Не проходило и дня без новых вспышек гнева против преступников и соучастников заговора. Без конца возникали новые имена. В основном то были имена тех, кто всю свою жизнь посвятил военной профессии или проявил себя как молодой энергичный офицер при штабе. За упоминанием каждого имени стояла угроза виселицы. На ежедневных совещаниях мы выслушивали ужасающие отчеты о том, каким образом были преданы смерти и позору те первые жертвы, но я не собираюсь терзать этим ни себя, ни читателя. Гитлер, казалось, чувствовал, что даже среди тех, кто его окружает, есть кто-то, кого, возможно, еще не разоблачили. Чтобы не было недопонимания, он, по мере развала фронта по всем направлениям, не уставал повторять тем, кто был рядом, не важно, имели они какое-то отношение к заговору или нет: «Любой, кто говорит мне о мире без победы, лишится головы, какой бы пост он ни занимал». Кроме того, что началась эта охота на людей, он и действовал безрассудно, не считаясь с тем, что уже сам сказал, что война проиграна, – он почти в точности повторил эти слова в конце августа во время обсуждения возможной потери румынских нефтяных промыслов с генералом Герстенбергом, немецким комендантом этого района. Он был достаточно самонадеян, чтобы считать, что 20 июля его спасло «провидение», и теперь ожидал других «чудес», которые придадут войне новый оборот, хотя в прежние времена сам осыпал презрением любого из лидеров противника, кто использовал такого рода язык.

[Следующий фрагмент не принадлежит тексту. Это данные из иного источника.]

Lemma run_cleared_exact evs :
  forall s s',
    Monitor.interval_armed s = false ->
    Monitor.run evs s = Some s' ->
    exists added,
      Monitor.logFile s' = (Monitor.logFile s ++ added)%list
      /\ List.length added = settles evs
      /\ (Monitor.in_flight s' + settles evs = Monitor.in_flight s)%nat.
Proof.
  induction evs as [|ev evs IH]; intros s s' Hoff Hrun.
  - cbn in Hrun. injection Hrun as <-.
    exists []. rewrite app_nil_r. cbn. repeat split; lia.
  - cbn [Monitor.run] in Hrun.
    destruct (Monitor.dispatch ev s) as [s1|] eqn:Hd; [|discriminate].
    destruct ev as [|w|].
    + unfold Monitor.dispatch in Hd. rewrite Hoff in Hd. discriminate.
    + destruct (Monitor.in_flight s) as [|n] eqn:Hn;
        [unfold Monitor.dispatch in Hd; rewrite Hn in Hd; discriminate|].
      destruct (settle_logs w s ltac:(lia)) as (res & w1 & tr & _ & Hd').
      rewrite Hd' in Hd. injection Hd as <-.
      apply IH in Hrun; [|exact Hoff].
      destruct Hrun as (added & Hlog & Hlen & Hfl).
      exists (Monitor.logMessage res :: added).
      split; [rewrite Hlog; cbn; rewrite <- app_assoc; reflexivity|].
      rewrite Hn in Hfl. cbn in Hfl |- *. split; lia.
    + unfold Monitor.dispatch in Hd. injection Hd as <-.
      apply IH in Hrun; [|reflexivity].
      destruct Hrun as (added & Hlog & Hlen & Hfl).
      exists added. split; [exact Hlog|]. cbn in Hfl |- *. split; lia.
Qed.

(** C2, amended: once the cancel function has run, the interval stays
    cleared and no timer tick takes place, so no new probe is started; but
    the result of a probe that was in flight at that time is not discarded:
    when it settles, its line is appended to the log file.  The lines
    appended after cancellation are exactly one for each probe that settled
    since, and none when no probe was in flight. *)
Theorem after_cancel s evs s' :
  Monitor.run evs (Monitor.cancel s) = Some s' ->
  Monitor.interval_armed s' = false
  /\ ~ In Monitor.TimerFires evs
  /\ (Monitor.in_flight s' <= Monitor.in_flight s)%nat
  /\ (exists added,
        Monitor.logFile s' = (Monitor.logFile s ++ added)%list
        /\ List.length added = settles evs
        /\ (Monitor.in_flight s' + settles evs = Monitor.in_flight s)%nat)
  /\ (Monitor.in_flight s = 0%nat -> Monitor.logFile s' = Monitor.logFile s)
  /\ (forall w, Monitor.in_flight s' <> 0%nat ->
        exists res w1 tr s1,
          Health.checkDeploymentHealth (Monitor.st_url s') (Monitor.config s') 0 w
            = (Returned res, w1, tr)
          /\ Monitor.run (evs ++ [Monitor.ProbeSettles w]) (Monitor.cancel s)
             = Some s1
          /\ Monitor.logFile s1
             = (Monitor.logFile s' ++ [Monitor.logMessage res])%list).
Proof.
  intros Hrun.
  destruct (run_cleared evs (Monitor.cancel s) s' eq_refl Hrun)
    as (Hoff & Hno & _).
  destruct (run_cleared_exact evs (Monitor.cancel s) s' eq_refl Hrun)
    as (added & Hlog & Hlen & Hfl).
  cbn [Monitor.cancel Monitor.logFile Monitor.in_flight] in Hlog, Hfl.
  split; [exact Hoff|]. split; [exact Hno|].
  split; [lia|].
  split; [exists added; repeat split; assumption|].
  split.
  { intros Hzero. rewrite Hlog.
    destruct added as [|x added]; [apply app_nil_r|].
    cbn in Hlen. lia. }
  intros w Hpending.
  destruct (settle_logs w s' Hpending) as (res & w1 & tr & Hprobe & Hd).
  eexists res, w1, tr, _.
  split; [exact Hprobe|].
  rewrite run_app, Hrun. cbn [Monitor.run]. rewrite Hd.
  split; reflexivity.
Qed.

Lemma after_cancel_witness :
  Monitor.run [Monitor.CancelCalled] (Monitor.cancel Samples.session)
  = Some (Monitor.cancel (Monitor.cancel Samples.session))
  /\ exists res w1 tr s1,
       Health.checkDeploymentHealth Samples.target Samples.cfg 0 Samples.up
         = (Returned res, w1, tr)
       /\ Monitor.run ([Monitor.CancelCalled] ++ [Monitor.ProbeSettles Samples.up])
            (Monitor.cancel Samples.session)
          = Some s1
       /\ Monitor.logFile s1
          = (Monitor.logFile (Monitor.cancel (Monitor.cancel Samples.session))
             ++ [Monitor.logMessage res])%list.
Proof.
  split; [reflexivity|].
  refine (proj2 (proj2 (proj2 (proj2 (proj2
            (after_cancel Samples.session [Monitor.CancelCalled] _ eq_refl)))))
            Samples.up _).
  discriminate.
Defined.

(* ===================================================================== *)
(** ** The prober: further properties *)
(* ===================================================================== *)

Lemma probe_timeline_aux url config :
  forall m retryCount w c w' tr,
    Z.to_nat (Health.MAX_RETRIES - retryCount) = m ->
    Health.checkDeploymentHealth url config retryCount w = (c, w', tr) ->
    exists n,
      (n <= m)%nat
      /\ timeline tr = Attempt :: retry_beats Health.RETRY_DELAY_MS n
      /\ attempts tr = S n
      /\ requests w' = (requests w + S n)%nat.
Proof.
  induction m as [|m IH]; intros retryCount w c w' tr Hm Hrun;
    rewrite checkDeploymentHealth_eq in Hrun;
    destruct (net w (requests w)) as [l r | l e].
  - injection Hrun as <- <- <-. exists O. cbn. repeat split; lia.
  - assert (Hlt : (retryCount <? Health.MAX_RETRIES) = false).
    { apply Z.ltb_ge. unfold Health.MAX_RETRIES in *. lia. }
    rewrite Hlt, andb_false_r in Hrun.
    injection Hrun as <- <- <-. exists O. cbn. repeat split; lia.
  - injection Hrun as <- <- <-. exists O. cbn. repeat split; lia.
  - destruct (Js.is_object_with_message e && (retryCount <? Health.MAX_RETRIES)).
    + destruct (Health.checkDeploymentHealth url config (retryCount + 1) (retry_world l w))
        as [[c1 w1] t1] eqn:Hrec.
      injection Hrun as <- <- <-.
      destruct (IH (retryCount + 1) _ _ _ _ ltac:(unfold Health.MAX_RETRIES in *; lia) Hrec)
        as (n & Hn & Htl & Hat & Hreq).
      exists (S n). cbn in Hreq |- *.
      rewrite Htl, Hat. repeat split; lia.
    + injection Hrun as <- <- <-. exists O. cbn. repeat split; lia.
Qed.

(** X1: whatever the network does, a run of the prober is one attempt
    followed by at most [MAX_RETRIES - retryCount] retries, each one a wait
    of 1000 ms and then an attempt: never more than four requests from
    [retryCount = 0], a single one from [retryCount >= 3], and no wait after
    the last attempt. *)
Theorem probe_timeline url config retryCount w :
  exists c w' tr n,
    Health.checkDeploymentHealth url config retryCount w = (c, w', tr)
    /\ (n <= Z.to_nat (Health.MAX_RETRIES - retryCount))%nat
    /\ timeline tr = Attempt :: retry_beats 1000 n
    /\ attempts tr = S n
    /\ requests w' = (requests w + S n)%nat.
Proof.
  destruct (Health.checkDeploymentHealth url config retryCount w)
    as [[c w'] tr] eqn:Hrun.
  destruct (probe_timeline_aux url config _ _ _ _ _ _ eq_refl Hrun) as (n & H).
  exists c, w', tr, n. split; [reflexivity | exact H].
Qed.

С военной точки зрения физическое бессилие Гитлера и его неистовая озабоченность преследованием политических оппонентов не влияли ни на его решимость, ни на его твердость; эти качества даже еще больше, чем прежде, оставались главными во всем. Недоверие к «этим генералам» стало еще больше, чем прежде. Более того, позиция его советников создавала у тех, кто встречался с ними непосредственно, впечатление, что отныне ими управляют не трезвые военные соображения, а комплекс послушания, причем еще более слепого, если такое вообще возможно, чем прежде. Так, в этот период Гитлер настойчиво утверждал свой гибельный метод командования, объявив приказом, что единственная обязанность всех командиров, даже самых старших, есть выполнение его приказов, безусловное и буквальное. Перед лицом противника сержант или солдат не имел права ставить под сомнение разумность или шансы на успех атаки, в которую приказывает идти командир роты. Точно так же Верховный главнокомандующий вермахта не собирался делить ответственность за свои решения с командующими группами армий и армиями. Им не разрешалось просить об отставке, если они не согласны с его распоряжениями. Вес этому беспрецедентному приказу придавали грозные выражения, в которых он был составлен. Его последствия одинаково сказались как на самом механизме командования, так и на атмосфере, в которой это командование осуществлялось.